START Excerpted records

(** The columns that the file gives for a table: one for each entry that is
    an object, in the order of the file. *)
Definition columns_of (table_data : json) : list SchemaColumn :=
  match table_data with
  | JDict d =>
      match get_or d "columns" (JList []) with
      | JList items => map column_of (filter is_dict items)
      | _ => []
      end
  | _ => []
  end.

Definition table_of (item : string * json) : string * SchemaTable :=
  (fst item, {| table_name := fst item; columns := columns_of (snd item) |}).

End SchemaFile.

(* ================================================================== *)
(** ** utils/cache.py *)
(* ================================================================== *)

Module Cache.

Import Catalog.

(** [d.pop(k, None)] on an insertion-ordered dict: the key is gone, the
    other items keep their order. *)
Definition dict_pop {V : Type} (d : list (string * V)) (k : string)
  : list (string * V) :=
  filter (fun item => negb (fst item =? k)) d.

(** [a or b] on two optional integers: [None] and [0] are falsy. *)
Definition int_or (a b : option Z) : option Z :=
  match a with
  | Some z => if (z =? 0)%Z then b else Some z
  | None => b
  end.

Section Clock.

(** The readings of [time.time()] are floats; the sum of a float and an
    integer and the comparison of two floats are those of the machine. *)
Variable Float : Type.
Variable float_add_int : Float -> Z -> Float.
Variable float_ge : Float -> Float -> bool.

(** The cached objects other than [None]. *)
Variable Value : Type.

Record CacheEntry : Type := mkCacheEntry {
  value : option Value;
  expires_at : option Float
}.

(** [CacheEntry.is_expired]; [now] is what [time.time()] reads, where it is
    read. *)
Definition is_expired (now : Float) (entry : CacheEntry) : bool :=
  match expires_at entry with
  | None => false
  | Some at_time => float_ge now at_time
  end.

Record InMemoryTTLCache : Type := mkInMemoryTTLCache {
  _default_ttl : option Z;
  _store : list (string * CacheEntry)
}.

(** [InMemoryTTLCache(default_ttl)] *)
Definition new (default_ttl : option Z) : InMemoryTTLCache :=
  {| _default_ttl := default_ttl; _store := [] |}.

(** [_compute_expiry] *)
Definition _compute_expiry (now : Float) (ttl_seconds : option Z)
  : option Float :=
  match ttl_seconds with
  | None => None
  | Some ttl => Some (float_add_int now ttl)
  end.

(** [get]: the value returned and the cache afterwards.  An entry object is
    always truthy. *)
Definition get (now : Float) (self : InMemoryTTLCache) (key : string)
  : option Value * InMemoryTTLCache :=
  match dict_get (_store self) key with
  | None => (None, self)
  | Some entry =>
      if is_expired now entry
      then (None, {| _default_ttl := _default_ttl self;
                     _store := dict_pop (_store self) key |})
      else (value entry, self)
  end.

(** [set] *)
Definition set (now : Float) (self : InMemoryTTLCache) (key : string)
    (v : option Value) (ttl_seconds : option Z) : InMemoryTTLCache :=
  let expires_at := _compute_expiry now (int_or ttl_seconds (_default_ttl self)) in
  {| _default_ttl := _default_ttl self;
     _store := dict_set (_store self) key
                 {| value := v; expires_at := expires_at |} |}.

(** [delete] *)
Definition delete (self : InMemoryTTLCache) (key : string) : InMemoryTTLCache :=
  {| _default_ttl := _default_ttl self; _store := dict_pop (_store self) key |}.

END Excerpted records

▶ Problem
Only the number is needed: state how many lines in the listing contain "Definition".

▶ Exercise response
10